Sentenza di Cassazione Penale Sez. 4 Num. 33197 Anno 2025
Penale Sent. Sez. 4 Num. 33197 Anno 2025
Presidente: COGNOME
Relatore: COGNOME
Data Udienza: 23/09/2025
SENTENZA
sul ricorso proposto da:
NOME nato il 02/10/2000
avverso la sentenza del 13/11/2024 della CORTE APPELLO di ROMA visti gli atti, il provvedimento impugnato e il ricorso; udita la relazione svolta dal Consigliere NOME COGNOME udito il Pubblico Ministero, in persona del Sostituto Procuratore NOME COGNOME che ha concluso chiedendo
Il Procuratore Generale conclude per l’annullamento con rinvio della sentenza impugnata limitatamente alla richiesta di sostituzione della pena detentiva e per l’inammissibilità nel resto.
udito il difensore
Per il ricorrente NOME COGNOME non è presente alcun difensore.
RITENUTO IN FATTO
Con sentenza emessa in data 13/11/2024, la Corte d’appello di Roma ha confermato la pronuncia di condanna resa dal Tribunale di Roma, a seguito di giudizio abbreviato, a carico di NOME alla pena di anni 1 di reclusione ed euro 2.000,00 di multa per il reato di cui all’art. 73, comma 5, d.P.R. 309/90. Ha disposto la restituzione in favore dell’avente diritto della somma di danaro in sequestro ad eccezione di euro 70,00 di cui ha disposto la confisca, trattandosi di provento del reato.

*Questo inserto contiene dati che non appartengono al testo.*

(* ===== verification/PyPaillierProps.v ===== *)
(** * Properties of the Python layer

    Keys written into Python objects are read back, and lists of numbers that are
    packed, encrypted and added decrypt to the sums. *)

From Stdlib Require Import ZArith Lia Zdivisibility String.
From stdpp Require Import base tactics list option strings.
From S2P Require Import Prelude ModArith Gmp PaillierUtils PowMod Paillier PaillierFacts PaillierProps CrtPack PyPaillier.

Local Open Scope Z_scope.
Local Open Scope cong_scope.

(** ** Dictionaries *)

Lemma dict_get_set_eq k v d : dict_get k (dict_set k v d) = Ret v.
Proof. induction d as [|[k' v'] d IH]; cbn; [by rewrite decide_True|]. case_decide as Hk; cbn; [by rewrite decide_True|by rewrite decide_False]. Qed.

Lemma dict_get_set_ne k k' v d : k' <> k -> dict_get k (dict_set k' v d) = dict_get k d.
Proof.
  intros Hk. induction d as [|[k0 v0] d IH]; cbn; [by rewrite decide_False|].
  destruct (decide (k0 = k')) as [->|H0]; cbn; [by rewrite !decide_False by done|]. destruct (decide (k0 = k)); [done|exact IH].
Qed.

Lemma dict_get_update_other k new d : k ∉ new.*1 -> dict_get k (dict_update new d) = dict_get k d.
Proof.
  revert d. induction new as [|[k' v] new IH]; intros d Hk; [done|]. rewrite fmap_cons, not_elem_of_cons in Hk. destruct Hk as [H1 H2].
  unfold dict_update. cbn [fold_left fst snd]. fold (dict_update new (dict_set k' v d)). rewrite IH by done. by apply dict_get_set_ne, not_eq_sym.
Qed.

(** What an update enters is found. *)
Lemma dict_get_update k v new d : NoDup new.*1 -> dict_get k new = Ret v -> dict_get k (dict_update new d) = Ret v.
Proof.
  revert d. induction new as [|[k' v'] new IH]; intros d Hnd H; [done|]. rewrite fmap_cons in Hnd. apply NoDup_cons in Hnd as [Hk Hnd].
  cbn in H. unfold dict_update. cbn [fold_left fst snd]. fold (dict_update new (dict_set k' v' d)). destruct (decide (k' = k)) as [->|Hne].
  - injection H as ->. rewrite dict_get_update_other by done. apply dict_get_set_eq.
  - by apply IH.
Qed.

Era contestato all’imputato di avere ceduto a NOME COGNOME una dose di sostanza stupefacente del tipo cocaina del peso di grammi 0,5 e di avere illecitamente detenuto sostanza stupefacente dello stesso tipo, per un peso di grammi 1,5 (suddivisa in 3 dosi) e grammi 8 (suddivisa in 16 dosi).
I fatti sono stati ricostruiti come segue in base al verbale di arresto, di perquisizione e sequestro ed alla luce delle dichiarazioni rese dall’acquirente NOME COGNOME
In data 17/12/2021 una pattuglia di Carabinieri notava una vettura in sosta con a bordo un uomo identificato in COGNOME. Dopo poco sopraggiungeva un’altra vettura, alla cui guida vi era l’odierno imputato. COGNOME saliva a bordo del veicolo condotto dall’imputato, ricevendo da questi una dose di sostanza stupefacente in cambio di danaro. Prontamente intervenuti, i Carabinieri sottoponevano i due uomini ed il veicolo condotto da COGNOME a perquisizione, rinvenendo il quantitativo di stupefacente sopra indicato, suddiviso in dosi, parte delle quali erano occultate all’interno del volante della vettura.

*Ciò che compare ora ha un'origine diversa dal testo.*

Lemma shares_rep r c x0 x1 x2 :
  length x0 = (r * c)%nat -> length x1 = (r * c)%nat -> length x2 = (r * c)%nat ->
  shares (rep r c x0 x1 x2) (Mat r c (open3 x0 x1 x2)).
Proof. intros. repeat split; done. Qed.

Lemma shares_inv t m : shares t m -> exists r c x0 x1 x2,
  t = rep r c x0 x1 x2 /\ m = Mat r c (open3 x0 x1 x2) /\
  length x0 = (r * c)%nat /\ length x1 = (r * c)%nat /\ length x2 = (r * c)%nat.
Proof.
  destruct t as [[[r c x0] b0] [[r1 c1 x1] b1] [[r2 c2 x2] b2]]. unfold shares, mat_ok, same_shape; simpl.
  intros (H0 & H1 & H2 & [-> ->] & [-> ->] & -> & -> & -> & <-). by exists r, c, x0, x1, x2.
Qed.

Lemma open3_length x0 x1 x2 n :
  length x0 = n -> length x1 = n -> length x2 = n -> length (open3 x0 x1 x2) = n.
Proof. intros. unfold open3. rewrite !length_zip_with. lia. Qed.

Lemma open3_range x0 x1 x2 : Forall (fun x => in_i64 x = true) (open3 x0 x1 x2).
Proof.
  unfold open3. generalize (zip_with (fun a b => wrap (a + b)) x0 x1). intros l. revert x2.
  induction l as [|a l IH]; intros [|b x2]; simpl; constructor; [|done].
  apply in_i64_spec, wrap_range.
Qed.

(** Facts about every secret that is shared. *)
Lemma shares_ok t m : shares t m ->
  mat_ok m /\ Forall (fun x => in_i64 x = true) (cells m) /\
  sh_rows (at0 t) = rows m /\ sh_cols (at0 t) = cols m /\ sh_rows (at1 t) = rows m /\ sh_cols (at1 t) = cols m /\
  sh_rows (at2 t) = rows m /\ sh_cols (at2 t) = cols m.
Proof.
  intros (r & c & x0 & x1 & x2 & -> & -> & ? & ? & ?)%shares_inv. unfold mat_ok. simpl.
  split; [by apply open3_length|]. split; [apply open3_range|done].
Qed.


Lemma open3_map (f g : Z -> Z) x0 x1 x2 n :
  length x0 = n -> length x1 = n -> length x2 = n ->
  (forall a b c, wrap (wrap (f a + f b) + f c) = g (wrap (wrap (a + b) + c))) ->
  open3 (f <$> x0) (f <$> x1) (f <$> x2) = g <$> open3 x0 x1 x2.
Proof.
  unfold open3. revert x0 x1 x2. induction n as [|n IH]; intros [|a x0] [|b x1] [|c x2] ??? H; try discriminate; simpl in *; [done|].
  rewrite H. f_equal. apply IH; [lia..|done].
Qed.

Lemma open3_map0 (f g : Z -> Z) x0 x1 x2 n :
  length x0 = n -> length x1 = n -> length x2 = n ->
  (forall a b c, wrap (wrap (f a + b) + c) = g (wrap (wrap (a + b) + c))) ->
  open3 (f <$> x0) x1 x2 = g <$> open3 x0 x1 x2.
Proof.
  unfold open3. revert x0 x1 x2. induction n as [|n IH]; intros [|a x0] [|b x1] [|c x2] ??? H; try discriminate; simpl in *; [done|].
  rewrite H. f_equal. apply IH; [lia..|done].
Qed.

Lemma open3_zip (f : Z -> Z -> Z) x0 x1 x2 y0 y1 y2 n :
  length x0 = n -> length x1 = n -> length x2 = n -> length y0 = n -> length y1 = n -> length y2 = n ->
  (forall a b c a' b' c', wrap (wrap (f a a' + f b b') + f c c') = f (wrap (wrap (a + b) + c)) (wrap (wrap (a' + b') + c'))) ->
  open3 (zip_with f x0 y0) (zip_with f x1 y1) (zip_with f x2 y2) = zip_with f (open3 x0 x1 x2) (open3 y0 y1 y2).
Proof.
  unfold open3. revert x0 x1 x2 y0 y1 y2.
  induction n as [|n IH]; intros [|a x0] [|b x1] [|c x2] [|a' y0] [|b' y1] [|c' y2] ?????? H; try discriminate; simpl in *; [done|].
  rewrite H. f_equal. apply IH; [lia..|done].
Qed.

Sulla base di tali emergenze probatorie i giudici ritenevano dimostrata la piena responsabilità dell’imputato in ordine alla fattispecie a lui ascritta.
Avverso la pronuncia della Corte d’appello ha proposto ricorso per cassazione l’imputato a mezzo del difensore, articolando, in sintesi, i seguenti motivi di doglianza.
Inosservanza ed erronea applicazione dell’art. 131-bis cod. pen.
Il ragionamento posto a fondamento del rigetto dell’applicazione della
causa di non punibilità per particolare tenuità del fatto sarebbe erroneo.
La giurisprudenza di legittimità sostiene che la fattispecie di cui all’art. 73, comma 5, d.P.R. 309/90 sia compatibile con l’istituto invocato, anche alla luce della sua trasformazione da originaria attenuante ad ipotesi autonoma di reato. Si tratterebbe di fattispecie strutturalmente e teleologicamente non coincidenti, basate su parametri di valutazione diversi: ai fini del riconoscimento della fattispecie della lieve entità il giudice è tenut a valutare i mezzi, le modalità e le circostanze dell’azione, la quantità e la qualità delle sostanze stupefacenti oggetto di cessione; ai fini, invece, del riconoscimento della causa di non punibilità vengono in considerazione le modalità della condotta, il grado di colpevolezza, l’entità del danno o del pericolo ed il carattere non abituale della condotta.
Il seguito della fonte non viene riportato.